Ronny, this is an absolutely outstanding Newsletter and must help and support so many people. I’ve always been proud to call you one of my oldest and best friends; you’re an amazing human being. Thanks for being you.
many thanks George, just applying old skills into new ones. We must meet up soon!
We will Ronny. We are off on holiday from 6th – 13th May, then we can get something in the diary. See you soon.
My journey started with with a swollen lymph node in left groin Oct 2022. The next few months were filled with scans, biopsies and consultations that finally produced a quasi diagnosis of Neuroendocrine Tumors with metastasis and from an unknown source.
My care team from Duke ruled out resection and radiation due to complexity of locations.
Additionally the tests for possible immunotherapies were ruled out due to receptors not lining up to support therapies.
Duke suggested a second opinion and we sought out University of Kentucky.

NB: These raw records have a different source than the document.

Definition with_path (u : URL.t) (path rawPath : string) : URL.t :=
  URL.mk (URL.Scheme u) (URL.Opaque u) (URL.User u) (URL.Host u) path rawPath (URL.OmitHost u)
    (URL.ForceQuery u) (URL.RawQuery u) (URL.Fragment u) (URL.RawFragment u).

(** [url.setPath(p)], whose error is ignored. *)
Definition setPath (u : URL.t) (p : string) : URL.t :=
  match setEscaped encodePath p with Some (path, rawPath) => with_path u path rawPath | None => u end.

Definition ResolveReference (u ref : URL.t) : URL.t :=
  let url := URL.mk (if URL.Scheme ref =s "" then URL.Scheme u else URL.Scheme ref) (URL.Opaque ref) (URL.User ref)
               (URL.Host ref) (URL.Path ref) (URL.RawPath ref) (URL.OmitHost ref) (URL.ForceQuery ref)
               (URL.RawQuery ref) (URL.Fragment ref) (URL.RawFragment ref) in
  if (URL.Scheme ref ≠s "") || (URL.Host ref ≠s "") || bool_decide (is_Some (URL.User ref))
  then setPath url (resolvePath (EscapedPath ref) "")
  else if URL.Opaque ref ≠s "" then
    URL.mk (URL.Scheme url) (URL.Opaque url) None "" "" (URL.RawPath url) (URL.OmitHost url) (URL.ForceQuery url)
      (URL.RawQuery url) (URL.Fragment url) (URL.RawFragment url)
  else
    let url :=
      if (URL.Path ref =s "") && negb (URL.ForceQuery ref) && (URL.RawQuery ref =s "") then
        URL.mk (URL.Scheme url) (URL.Opaque url) (URL.User url) (URL.Host url) (URL.Path url) (URL.RawPath url)
          (URL.OmitHost url) (URL.ForceQuery url) (URL.RawQuery u)
          (if URL.Fragment ref =s "" then URL.Fragment u else URL.Fragment url)
          (if URL.Fragment ref =s "" then URL.RawFragment u else URL.RawFragment url)
      else url in
    if (URL.Path ref =s "") && (URL.Opaque u ≠s "") then
      URL.mk (URL.Scheme url) (URL.Opaque u) None "" "" (URL.RawPath url) (URL.OmitHost url) (URL.ForceQuery url)
        (URL.RawQuery url) (URL.Fragment url) (URL.RawFragment url)
    else
      let url := URL.mk (URL.Scheme url) (URL.Opaque url) (URL.User u) (URL.Host u) (URL.Path url) (URL.RawPath url)
                   (URL.OmitHost url) (URL.ForceQuery url) (URL.RawQuery url) (URL.Fragment url) (URL.RawFragment url) in
      setPath url (resolvePath (EscapedPath u) (EscapedPath ref)).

The good news is they agreed with current path which is now a the more aggressive FOLFIRINOX, of which I’m in my second round.
Scans are scheduled in the coming weeks and encouraged by some noted changes to a very problematic lymphedema left leg.
My question is what if any avenues have you seen if the FOLFIRINOX doesn’t stymie or shrink the tumors?
Thank you in advance for any input.
it’s almost impossible for me to respond to that because the grade and differentiation of the tumors (amongst other things) are key in any treatment decisions/recommendations.